There is, though, another really excellent performance in the movie, from Michael Shannon, Oscar-nominated as best supporting actor for his portrayal of the mentally disturbed son of the couple’s estate agent friend (Kathy Bates).
Invited to dinner with Frank and April, together with his anxious parents, he asks all the questions the couple have avoided about the efficacy of their Paris pipedream and provides suitably acid answers. He is like some idiot savant who knows the score better than they do and, after 37 shock treatments in hospital, he is able to give a devastating shock back to the warring couple. The party thus ends in near-farce.
The jolting ending, which I can’t give away, has its problems, and we strangely see little or nothing of the children. Nor is Revolutionary Road directed with more than a modicum of cinematic imagination. Its chief delights lie in the way Mendes marshals his actors, its impeccable Fifties production design and Roger Deakins’s cinematography which, as usual, enhances the look of the film without drawing attention to itself.
Yates, who wrote the 1961 novel and has been called the voice of the post-war age of anxiety, perhaps had less sympathy for Frank and April than Mendes. But the book is not tampered with unduly, for which virtue we should surely be grateful.
Mendes spells out the couple’s delusions and orchestrates their ferocious attacks upon each other with great skill, aided by a screenplay from Justin Haythe that tries hard to convey the way in which Yates burrows into the hearts and minds of two people incapable of living well, together or alone. The book and the film may be nailed to their Fifties period (everyone seems to smoke perpetually) but what Revolutionary Road says about not so quietly desperate lives is still appropriate today.
Details are correct at the time of publication - please check with venue before booking.
Having read and loved the book by Richard Yates, a book that I found deeply affecting with a devastating ending, I was curious to see how so much angst with very little action could translate into a movie. Well back from seeing it, I have the answer : it does not translate into a movie at all.
Or maybe it is that Mendes completely forgot to involve the audience in his drama. I sat watching all that spent emotion and was left utterly cold. Who cares about these two losers with their uninteresting problem of going to Paris or not ? And oh ! an unexpected pregnancy is rather in the way, why of course, let's abort...I feel the subject has aged terribly and what is a riveting, cruel analysis of a tragic relationship in the book is , in this film, made as dry and interesting as a dead log. And without the context of the text, women are being perceived here as manipulative wives or oppressive mothers, leaving men as victims utterly at a loss how to behave.

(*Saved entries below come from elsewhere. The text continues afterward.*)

Record sys_ok (y : system J Sp) : Prop := {
  ok_client : inv gen_cid (y_client y);
  ok_functions : functions (y_server y) = functions s0;
  ok_issued : forall cid p, y_issued y !! cid = Some p -> exists k, (k < calls (y_client y))%nat /\ cid = gen_cid k;
  ok_requests : Forall (fun q => Reply q = false \/ issued_request (y_issued y) q) (y_requests y);
  ok_replies : Forall (genuine (y_issued y)) (y_replies y);
  ok_results : holds (genuine (y_issued y)) (y_client y) }.

Lemma issued_grows issued cid p q : issued !! cid = None -> issued_request issued q -> issued_request (<[cid := p]> issued) q.
Proof.
  intros Hn (start & fn & params & l & Hi & H). exists start, fn, params, l. split; [|done]. rewrite lookup_insert_ne; [done|]. intros ->. congruence.
Qed.

Lemma genuine_grows issued cid p r : issued !! cid = None -> genuine issued r -> genuine (<[cid := p]> issued) r.
Proof. intros Hn (q & Hq & H). exists q. split; [by apply issued_grows|done]. Qed.

Lemma reply_functions q s : functions s = functions s0 -> reply q s = reply q s0.
Proof. intros Hf. unfold reply_of, target. by rewrite Hf. Qed.

Lemma reply_Cid q s : r_Cid (reply q s) = Cid q.
Proof.
  unfold reply_of. destruct (target _ _ _ _) as [f|]; [|done]. unfold reply_of_function. repeat (case_match; try done).
  all: unfold reply_of_outputs; repeat (case_match; try done); by eapply result_of_cid.
Qed.

Lemma sys_init_ok : sys_ok (sys_init s0).
Proof.
  by split.
Qed.

(** A step of the client alone. *)
Lemma client_step_ok e c y : sys_ok y -> step gen_cid e (y_client y) = Some c -> (forall r, e = EvMessage r -> genuine (y_issued y) r) ->
  sys_ok (y <| y_client := c |>).
Proof.
  intros [H1 H2 H3 H4 H5 H6] Hs Hr. destruct (step_holds gen_cid _ e _ _ H6 Hr Hs) as [Hh Hc]. split; cbn; try done.
  - by eapply inv_step.
  - intros cid p Hi. destruct (H3 cid p Hi) as (k & Hk & ->). exists k. split; [lia|done].
Qed.

Lemma sys_call_ok fn params published start y : sys_ok y -> Forall good params ->
  sys_ok (sys_call json_map json_mapstr json_span serializers gen_cid hostname ctx_caller rpc_expired fn params published start y).
Proof.
  intros Hy Hg. unfold sys_call. destruct (encode_all params) as [l|] eqn:El; [|done].
  set (cid := gen_cid (calls (y_client y))).
  pose proof (fun c => client_step_ok (EvCall published) c y Hy) as Hc. cbn [step] in Hc. specialize (Hc _ eq_refl ltac:(done)).
  assert (Hnew : y_issued y !! cid = None).
  { destruct (y_issued y !! cid) as [p|] eqn:E; [|done]. destruct (ok_issued y Hy cid p E) as (k & Hk & Ek). apply Hgen in Ek. lia. }
  assert (Hn : calls (Call gen_cid published (y_client y)).1 = S (calls (y_client y))) by (unfold Call; cbn; by repeat case_match).
  destruct (Call gen_cid published (y_client y)) as [c [e|]]; cbn [fst] in *; [done|].
  destruct Hc as [H1 H2 H3 H4 H5 H6]. cbn in *. split; cbn; try done.
  - intros i p [[<- <-]|[_ Hi]]%lookup_insert_Some; [|by eapply H3]. exists (calls (y_client y)). split; [lia|done].
  - apply Forall_app. split.
    + eapply Forall_impl; [exact H4|]. intros q [?|?]; [by left | right; by apply issued_grows].
    + constructor; [|constructor]. right. exists start, fn, params, l. cbn. by rewrite lookup_insert_eq.
  - eapply Forall_impl; [exact H5|]. intros r. by apply genuine_grows.
  - eapply holds_impl; [|exact H6]. intros r. by apply genuine_grows.
Qed.

Definition typed_event (e : sys_event J Sp) : Prop := match e with YCall _ params _ _ => Forall good params | _ => True end.

Lemma sys_step_ok y e y' : typed_event e -> sys_ok y -> the_step y e = Some y' -> sys_ok y'.
Proof.
  intros Ht Hy Hs. destruct e as [fn params published start|fn params published cid start|i|i|i|i|e]; cbn in Hs, Ht.
  - injection Hs as <-. by apply sys_call_ok.
  - injection Hs as <-. unfold sys_callnr. destruct (encode_all params) as [l|]; [|done]. destruct (_ || _); [done|].
    destruct Hy as [H1 H2 H3 H4 H5 H6]. split; cbn; try done. apply Forall_app. split; [done|]. constructor; [by left|constructor].
  - unfold sys_serve in Hs. destruct (y_requests y !! i) as [q|] eqn:Eq; [|done]. cbn in Hs.
    assert (Hq : Reply q = false \/ issued_request (y_issued y) q) by exact (Forall_lookup_1 _ _ _ _ (ok_requests y Hy) Eq).
    destruct (run_replies decode (fun v => v) encode as_error has_control has_listener NoFoundFunction BeforeHandle OnError OnComplete
      ServerRPCHandler RpcCompleteHandler module_type stack Hcalm Hcomplete q (y_server y)) as (s & Hrun & Hp & Hf).
    unfold serve in Hs. rewrite Hrun in Hs. injection Hs as <-. destruct Hy as [H1 H2 H3 H4 H5 H6]. split; cbn; try done; [congruence|by apply Forall_delete|].
    apply Forall_app. split; [done|]. rewrite Hp. destruct Hq as [->|Hq]; [rewrite drop_all; constructor|].
    assert (Reply q = true) as -> by (destruct Hq as (? & ? & ? & ? & _ & _ & _ & ->); done).
    rewrite drop_app_length. constructor; [|constructor]. exists q. split; [done|]. split; [apply reply_Cid | by apply reply_functions].
  - unfold sys_reply in Hs. apply bind_Some in Hs as (r & Er & Hs). apply bind_Some in Hs as (c & Ec & Hs). injection Hs as <-.
    assert (Hr : genuine (y_issued y) r) by (eapply Forall_lookup_1; [apply (ok_replies y Hy)|exact Er]).
    destruct (client_step_ok (EvMessage r) c y Hy Ec) as [H1 H2 H3 H4 H5 H6]; [by intros r' [= <-]|].
    split; cbn in *; try done. by apply Forall_delete.
  - injection Hs as <-. destruct Hy. split; cbn; try done. by apply Forall_delete.
  - injection Hs as <-. destruct Hy. split; cbn; try done. by apply Forall_delete.
  - destruct (client_event e) eqn:Ee; [|done]. destruct (step gen_cid e (y_client y)) as [c|] eqn:Ec; [|done]. injection Hs as <-.
    apply (client_step_ok e); [done..|]. by intros r ->.
Qed.

(** A caller that can wake up with a result gets the local result of its call. *)
Lemma sys_ok_result
  (y : system J Sp) (ch : cref) (x : chan) (r : ResultInfo)
  (Hout : forall q f vs v e, target has_listener NoFoundFunction q s0 = Some f -> body f vs = Returns [v; e] -> good v) :
  sys_ok y -> chans (y_client y) !! ch = Some x -> can_wake x (WResult r) ->
  exists start fn params l,
    y_issued y !! ch_cid x = Some (fn, params) /\ encode_all params = Ok l /\
    (CallArgs_end decode (ch_cid x) ch (WResult r)).2 = Ret (local_result (request (ch_cid x) start fn l) params l s0).
Proof.
  intros Hok Hx Hw. cbn in Hw. apply list_elem_of_lookup_2 in Hw.
  destruct (i_sound _ _ (ok_client y Hok) ch x Hx) as (_ & _ & _ & Hcid). rewrite Forall_forall in Hcid.
  pose proof (proj2 (ok_results y Hok) ch x Hx) as Hg. rewrite Forall_forall in Hg.
  destruct (Hg r Hw) as (q & (start & fn & params & l & Hi & Hp & He & Hq) & Hrq & Hr).
  rewrite <- Hrq, (Hcid r Hw) in Hi, Hq. exists start, fn, params, l. split; [done|]. split; [done|].
  change ((CallArgs_end decode (ch_cid x) ch (WResult r)).2) with (caller_gets r). rewrite Hr, Hq.
  apply (caller_gets_reply _ _ fn); try done. intros f vs v e. apply Hout.
Qed.

Lemma sys_ok_server y s : functions s = functions s0 -> sys_ok y -> sys_ok (y <| y_server := s |>).
Proof. intros Hs [H1 H2 H3 H4 H5 H6]. by split. Qed.
End Machine.
End System.
(* ===== verification/ModuleCalls.v ===== *)
(** * What a module calls, and what calls it

    The rest of [BaseModule] ([module/base/base_module.go]): the calls it makes through
    the application's routing ([App]), and the listener it installs in its own server,
    which passes every callback on to the module's listener ([mqrpc.RPCListener],
    [rpc/rpc.go]).

    A module's listener may be the module's own subclass, which embeds the [BaseModule]: a
    method it does not override is the [BaseModule]'s, which asks the listener again. *)
From S2P Require Import Prelude Registry Selector App RpcArgs NatsClient RpcServer.
#[local] Open Scope mq_scope.
#[local] Open Scope st_scope.
#[local] Open Scope string_scope.
#[local] Open Scope list_scope.
#[local] Open Scope Z_scope.

(** ** The listener *)

(** [mqrpc.RPCListener] with the methods the server calls: the text of an error, or of the panic of a callback
    that returns nothing. *)
Record RPCListener (V : Type) := mkRPCListener {
  rl_NoFoundFunction : string -> result string (FunctionInfo V);
  rl_BeforeHandle : string -> RPCInfo -> option string;
  rl_OnTimeOut : string -> Z -> option string;
  rl_OnError : string -> RPCInfo -> option string;
  rl_OnComplete : string -> RPCInfo -> option string }.
Arguments mkRPCListener {V}.
Arguments rl_NoFoundFunction {V}.
Arguments rl_BeforeHandle {V}.
Arguments rl_OnTimeOut {V}.
Arguments rl_OnError {V}.
Arguments rl_OnComplete {V}.

(** The methods a subclass has of its own. *)
Record overrides (V : Type) := mkOverrides {
  ov_NoFoundFunction : option (string -> result string (FunctionInfo V));
  ov_BeforeHandle : option (string -> RPCInfo -> option string);
  ov_OnTimeOut : option (string -> Z -> option string);
  ov_OnError : option (string -> RPCInfo -> option string);
  ov_OnComplete : option (string -> RPCInfo -> option string) }.
Arguments mkOverrides {V}.
Arguments ov_NoFoundFunction {V}.
Arguments ov_BeforeHandle {V}.
Arguments ov_OnTimeOut {V}.
Arguments ov_OnError {V}.
Arguments ov_OnComplete {V}.

(** The value of [m.listener]. *)
Inductive listener (V : Type) :=
| NoListener
| Foreign (l : RPCListener V)          (** an object of its own *)
| Subclass (o : overrides V).          (** the module's subclass, which embeds it *)
Arguments NoListener {V}.
Arguments Foreign {V}.
Arguments Subclass {V}.

Section Listener.
Context {V : Type}.

(** A method of [BaseModule] that passes on to the listener; [None] when the stack of
    [fuel] frames is used up. *)
Fixpoint pass_on {A} (fuel : nat) (foreign : RPCListener V -> A) (own : overrides V -> option A) (none : A) (l : listener V) : option A :=
  match fuel with
  | O => None
  | S fuel =>
      match l with
      | NoListener => Some none
      | Foreign l => Some (foreign l)
      | Subclass o =>
          match own o with
          | Some a => Some a
          | None => pass_on fuel foreign own none l
          end
      end
  end.

Definition NoFoundFunction (fuel : nat) (l : listener V) (fn : string) : option (result string (FunctionInfo V)) :=
  pass_on fuel (fun r => rl_NoFoundFunction r fn) (fun o => (fun f => f fn) <$> ov_NoFoundFunction o)
    (Err ("Remote function(" ++ fn ++ ") not found")%string) l.

Definition BeforeHandle (fuel : nat) (l : listener V) (fn : string) (call : RPCInfo) : option (option string) :=
  pass_on fuel (fun r => rl_BeforeHandle r fn call) (fun o => (fun f => f fn call) <$> ov_BeforeHandle o) None l.

Definition OnTimeOut (fuel : nat) (l : listener V) (fn : string) (Expired : Z) : option (option string) :=
  pass_on fuel (fun r => rl_OnTimeOut r fn Expired) (fun o => (fun f => f fn Expired) <$> ov_OnTimeOut o) None l.

Definition OnError (fuel : nat) (l : listener V) (fn : string) (call : RPCInfo) : option (option string) :=
  pass_on fuel (fun r => rl_OnError r fn call) (fun o => (fun f => f fn call) <$> ov_OnError o) None l.

Definition OnComplete (fuel : nat) (l : listener V) (fn : string) (call : RPCInfo) : option (option string) :=
  pass_on fuel (fun r => rl_OnComplete r fn call) (fun o => (fun f => f fn call) <$> ov_OnComplete o) None l.

End Listener.

(** ** Calls *)

(** The remote calls of a [serverSession], which are its rpc client's. *)
Record session_calls (Sel P A R : Type) := mkSessionCalls {
  sc_Call : string -> P -> pref -> ST (DefaultApp Sel) (result app_err R);
  sc_CallNR : string -> P -> pref -> ST (DefaultApp Sel) (result app_err unit);
  sc_CallArgs : string -> A -> pref -> ST (DefaultApp Sel) (result app_err R);
  sc_CallNRArgs : string -> A -> pref -> ST (DefaultApp Sel) (result app_err unit) }.
Arguments sc_Call {Sel P A R}.
Arguments sc_CallNR {Sel P A R}.
Arguments sc_CallArgs {Sel P A R}.
Arguments sc_CallNRArgs {Sel P A R}.

Section Calls.
Context {Sel P A R : Type} `{ServiceSelector Sel} (subscribe_error : Node -> option string) (mapRoute : option (string -> string))
        (session : session_calls Sel P A R).
Abbreviation AM := (ST (DefaultApp Sel)).
Abbreviation route_to := (routed_call subscribe_error mapRoute).

Definition Invoke (moduleType fn : string) (params : P) : AM (result app_err R) := route_to moduleType [] (sc_Call session fn params).
Definition InvokeNR (moduleType fn : string) (params : P) : AM (result app_err unit) := route_to moduleType [] (sc_CallNR session fn params).
Definition InvokeArgs (moduleType fn : string) (args : A) : AM (result app_err R) := route_to moduleType [] (sc_CallArgs session fn args).
Definition InvokeNRArgs (moduleType fn : string) (args : A) : AM (result app_err unit) := route_to moduleType [] (sc_CallNRArgs session fn args).
Definition Call (moduleType fn : string) (param : unit -> P) (filters : list Filter) : AM (result app_err R) :=
  route_to moduleType filters (fun p => sc_Call session fn (param tt) p).
End Calls.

Well, save the money of your seat and buy the book instead !
- Thalbach, Josephine, London
The Brit Awards got it right, Kate Winslett for 'The Reader' and not 'Revolutionary Road'. The former a credible film, and worthy, the latter less credible, fighting for its feeling of self-importance, which it never really achieves. It's ten years on from 'American Beauty,' and Sam Mendes has pitched a similar story; though not nearly as good. Aside from the 'stars' filling the screen, it could have been a TV drama. In truth nothing more than your bog-standard suburban domestic, set in the fifties, photographed and dressed very well. Sadly I still find that despite the ranting and raving, the screaming and shouting, Leonardo comes across as a spoilt teenager who just never quite got his own way as much as he wanted, and hard to take seriously.
- Roger Goldsmith, Southsea, Hants
I agree with Rosalind. From Gilbert Grape, he was already a top-notch star. I thought his role in Blood Diamond should have won him an Oscar. Haven't actually watched the film but I'm sure Kate Winslet and Leonardo DiCaprio will not disappoint.
- Mich, Hong Kong
Derek, Leonardo has vastly improved as an actor? He has always been excellent - ever since Gilbert Grape. I know this is all subjective and yes, he does look about 12, but you are wrong diddly wrong wrong.